Looking ahead, Databricks aims to unify its tagging system, creating a consistent, scalable framework for cost tracking, discovery, and access control. This unified tagging approach will enable organizations to maintain consistent metadata across diverse assets like models, dashboards, and datasets, streamlining both operational oversight and compliance. Tag Policies at the account level will further standardize governance, reducing administrative overhead and risk. As tagging is fundamental to Databricks administration, it empowers teams to implement dynamic, scalable access controls and cost management strategies. Ultimately, this evolution reflects a broader shift toward metadata-driven operations across modern data platforms. First, let us establish the types of tags that exist on Unity Catalog data+AI assets.
Parent Feature |
Permission Set |
What does it do? |
What scope is it assigned to |
Regular Tag |
APPLY TAG |
Allows the principal to add tags to Unity Catalog securable objects. |
Be the Owner of, or have APPLY TAG |
Tag Policies |
CREATE |
Allows the principal to create tag policy(s) |
Account |
Tag Policies |
MANAGE |
-Allows the principal to edit tag policy |
Individual Tag Policy or Account |
Tag Policies |
ASSIGN |
Allows the principal to apply tag(s) governed by tag policy(s) |
Individual Tag Policy or Account |
Tag Policies (Governed Tags) and Regular Tags will co-exist. Tags governed by Tag policies can be leveraged to set tag standards, enforce permissions, and set tags used in ABAC. Whereas ungoverned tags provide data + AI teams the freedom to introduce domain-specific tags that help with search/discovery across all data & AI assets.
An effective tag strategy helps both data practitioners and data stewards
Capability: Discovery, Search, Filter
Scenario: As a Portfolio Manager in domain:portfolio-management, I want to easily browse relevant datasets, dashboards, and models related to financial assets to more easily find assets that I need for my research.
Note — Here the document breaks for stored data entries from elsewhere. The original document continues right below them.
Lemma span_columns : Forall (fun x => 0 <= x < image_width) (range deaths_x image_width).
Proof. apply Forall_forall. intros x Hx. apply elem_of_range in Hx. lia. Qed.

Lemma ink_in_row_span y :
  ink_in_row' y <-> exists x, In x (range deaths_x image_width) /\ pixel x y <> 0.
Proof.
  unfold ink_in_row. split; intros (x & Hx & Hp); exists x; split;
    try assumption; apply In_range; assumption.
Qed.

Lemma skip_rows_spec rows : forall y_cursor,
  0 <= y_cursor -> 480 <= y_cursor + Z.of_nat rows ->
  exists y, skip_rows monochrome_version image_width deaths_x rows y_cursor = Done y
            /\ y_cursor <= y
            /\ (forall r, y_cursor <= r < y -> r < 480 /\ ink_in_row' r)
            /\ (y < 480 -> ~ ink_in_row' y)
            /\ (480 <= y_cursor -> y = y_cursor).
Proof.
  induction rows as [| rows IH]; intros y_cursor Hy Hrows.
  - exists y_cursor. simpl. repeat split; try lia.
  - simpl. destruct (Z.ltb_spec y_cursor 480) as [Hin | Hout].
    + destruct (row_has_ink_spec y_cursor (range deaths_x image_width))
        as (ink & Hrun & Hink); [lia | apply span_columns |].
      rewrite Hrun. simpl. rewrite <- ink_in_row_span in Hink. destruct ink.
      * assert (Hrow : ink_in_row' y_cursor) by (apply Hink; reflexivity).
        rewrite u32_small by lia.
        destruct (IH (y_cursor + 1)) as (y & Hy' & Hle & Hbetween & Hend & _); [lia | lia |].
        exists y. split; [exact Hy' |]. split; [lia |]. split; [| split; [exact Hend | lia]].
        intros r Hr. destruct (Z.eq_dec r y_cursor) as [-> | Hne]; [split; [lia | exact Hrow] |].
        apply Hbetween. lia.
      * exists y_cursor. split; [reflexivity |]. split; [lia |].
        split; [lia |]. split; [| reflexivity].
        intros _ Hrow. apply Hink in Hrow. discriminate Hrow.
    + exists y_cursor. repeat split; lia.
Qed.

Lemma found_in_rows_spec ys :
  Forall (fun y => 0 <= y < 480) ys ->
  exists found,
    found_in_rows monochrome_version image_width deaths_x ys = Done found
    /\ (found = true <-> exists r, In r ys /\ ink_in_row' r).
Proof.
  induction 1 as [| y ys Hy _ IH]; simpl.
  - exists false. split; [reflexivity |]. split; [discriminate | intros (r & [] & _)].
  - destruct (found_in_row_spec y (range deaths_x image_width))
      as (found & Hrun & Hfound); [lia | apply span_columns |].
    rewrite Hrun. simpl. rewrite <- ink_in_row_span in Hfound. destruct found.
    + exists true. split; [reflexivity |]. split; [| reflexivity].
      intros _. exists y. split; [left; reflexivity | apply Hfound; reflexivity].
    + destruct IH as (found & Hrun' & Hfound'). exists found. split; [exact Hrun' |].
      rewrite Hfound'. split.
      * intros (r & Hin & Hr). exists r. split; [right; exact Hin | exact Hr].
      * intros (r & [<- | Hin] & Hr).
        -- apply Hfound in Hr. discriminate Hr.
        -- exists r. split; assumption.
Qed.

Abbreviation skip_to_next_line' :=
  (skip_to_next_line monochrome_version image_width font deaths_x).
Abbreviation found_something' :=
  (found_something monochrome_version image_width font deaths_x).
Abbreviation row_loop' := (fun fuel => row_loop monochrome_version image_width font fuel deaths_x).

(** C7, as the code has it.  The height used to walk the rows is the
    ascending height alone.  [skip_to_next_line] advances the cursor by
    half of it, then one row at a time while the cursor is above row 480
    and its row has ink in the columns [deaths_x, width).  The presence
    check looks for ink in these columns on the rows from the cursor up to
    that height; the row loop ends when it finds none. *)
Theorem row_segmentation (y_cursor : Z) :
  0 <= y_cursor ->
  let search := line_height_search font in
  let start := u32 (y_cursor + search ÷ 2) in
  search = swap_endian16 (ascending_height font)
  /\ (exists y, skip_to_next_line' y_cursor = Done y
                /\ start <= y
                /\ (forall r, start <= r < y -> r < 480 /\ ink_in_row' r)
                /\ (y < 480 -> ~ ink_in_row' y)
                /\ (480 <= start -> y = start))
  /\ (u32 (y_cursor + search) <= 480 ->
      exists found,
        found_something' y_cursor = Done found
        /\ (found = true
            <-> exists r, y_cursor <= r < u32 (y_cursor + search) /\ ink_in_row' r)
        /\ (found = false -> forall fuel, row_loop' (S fuel) y_cursor = Done [])
        /\ (found = true -> forall fuel,
              row_loop' (S fuel) y_cursor
              = (next <- skip_to_next_line' y_cursor;;
                 rows <- row_loop' fuel next;;
                 Done (y_cursor :: rows))%run)).
Proof.
  intros Hy search start. split; [reflexivity |]. split.
  - unfold skip_to_next_line. fold search. fold start.
    pose proof (u32_range (y_cursor + search ÷ 2)) as Hstart. fold start in Hstart.
    apply skip_rows_spec; lia.
  - intros Hend. unfold found_something. fold search.
    destruct (found_in_rows_spec (range y_cursor (u32 (y_cursor + search))))
      as (found & Hrun & Hfound).
    { apply Forall_forall. intros r Hr. apply elem_of_range in Hr. lia. }
    exists found. split; [exact Hrun |]. split.
    + rewrite Hfound. split; intros (r & Hr & Hink); exists r; split;
        try assumption; apply In_range; assumption.
    + split; intros -> fuel; simpl; unfold found_something; fold search;
        rewrite Hrun; reflexivity.
Qed.
End SegmentationFacts.
(** * Eye-blink Morse communicator: codec, line interpreter, transports

    A shallow embedding of the protocol core of the web front end:
    - [Morse]: the codec of [web app v4.2/morse.js];
    - [Comm]:  the line interpreter, the manual-entry path and the two
               transport adapters of [web app v4.3/communication.js].

    JavaScript strings are modelled as [string]; a character stands for one
    code unit below 256 (the device protocol is ASCII); upper-casing, which
    can leave that range, yields a list of code units.  Objects used as
    lookup tables are modelled as association lists of their own entries, in
    insertion order, and a lookup falls back on the members inherited from
    [Object.prototype].  Module-level mutable variables become an explicit
    state record, DOM updates and the save call become an event trace. *)

From Stdlib Require Import String Ascii List Bool Arith Lia.
Import ListNotations.
Local Open Scope list_scope.
Local Open Scope string_scope.

(** ** The JavaScript string primitives the sources rely on *)

Module Js.

(** Values a caller may pass where a string is expected. *)
Inductive value : Type :=
| Undefined
| Null
| Boolean (b : bool)
| Number (n : nat)
| Str (s : string).

(** [\s] in a regular expression, and the characters [trim] strips:
    TAB, LF, VT, FF, CR, SPACE and NBSP. *)
Definition isWhiteSpace (c : ascii) : bool :=
  let n := nat_of_ascii c in
  (((9 <=? n) && (n <=? 13)) || (n =? 32) || (n =? 160))%nat.

Definition isEmpty (s : string) : bool :=
  match s with EmptyString => true | String _ _ => false end.

(** Truthiness of a string: non-empty. *)
Definition truthy (s : string) : bool := negb (isEmpty s).

Fixpoint trimStart (s : string) : string :=
  match s with
  | EmptyString => EmptyString
  | String c r => if isWhiteSpace c then trimStart r else s
  end.

Fixpoint trimEnd (s : string) : string :=
  match s with
  | EmptyString => EmptyString
  | String c r =>
      let r' := trimEnd r in
      if isWhiteSpace c && isEmpty r' then EmptyString else String c r'
  end.

(** [s.trim()] *)
Definition trim (s : string) : string := trimEnd (trimStart s).

(** Prepend a character to the first element of a list of strings. *)
Definition consHead (c : ascii) (l : list string) : list string :=
  match l with
  | [] => [String c EmptyString]
  | h :: t => String c h :: t
  end.

(** [s.split(sep)] for a one-character separator: never the empty list. *)
Fixpoint split (sep : ascii) (s : string) : list string :=
  match s with
  | EmptyString => [EmptyString]
  | String c r =>
      if Ascii.eqb c sep then EmptyString :: split sep r
      else consHead c (split sep r)
  end.

(** [s.replace(/\s+/g, ' ')]: every maximal run of white space becomes one
    space.  [inRun] tells that the previous character was white space. *)
Fixpoint collapseFrom (inRun : bool) (s : string) : string :=
  match s with
  | EmptyString => EmptyString
  | String c r =>
      if isWhiteSpace c
      then (if inRun then collapseFrom true r
            else String " " (collapseFrom true r))
      else String c (collapseFrom false r)
  end.

Definition collapseWhiteSpace (s : string) : string := collapseFrom false s.

(** [s.split(/\s+/)] *)
Fixpoint splitRunsFrom (inRun : bool) (s : string) : list string :=
  match s with
  | EmptyString => [EmptyString]
  | String c r =>
      if isWhiteSpace c
      then (if inRun then splitRunsFrom true r
            else EmptyString :: splitRunsFrom true r)
      else consHead c (splitRunsFrom false r)
  end.

Definition splitWhiteSpace (s : string) : list string := splitRunsFrom false s.

(** [l.join(sep)] *)
Definition join (sep : string) (l : list string) : string := String.concat sep l.

(** [s.includes(c)] for a one-character needle. *)
Fixpoint includes (c : ascii) (s : string) : bool :=
  match s with
  | EmptyString => false
  | String a r => Ascii.eqb a c || includes c r
  end.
Users can use ungoverned tags to mark personal or team-based categorization while leveraging governed tags to set official company-wide tags such as domain:portfolio-management. Ideally, admins and stewards can mark trusted assets such as tables and dashboards as Certified to ensure these assets are more easily discoverable at a glance.
How To: BROWSE is automatically set at the Catalog level for all users to allow discoverability of an asset.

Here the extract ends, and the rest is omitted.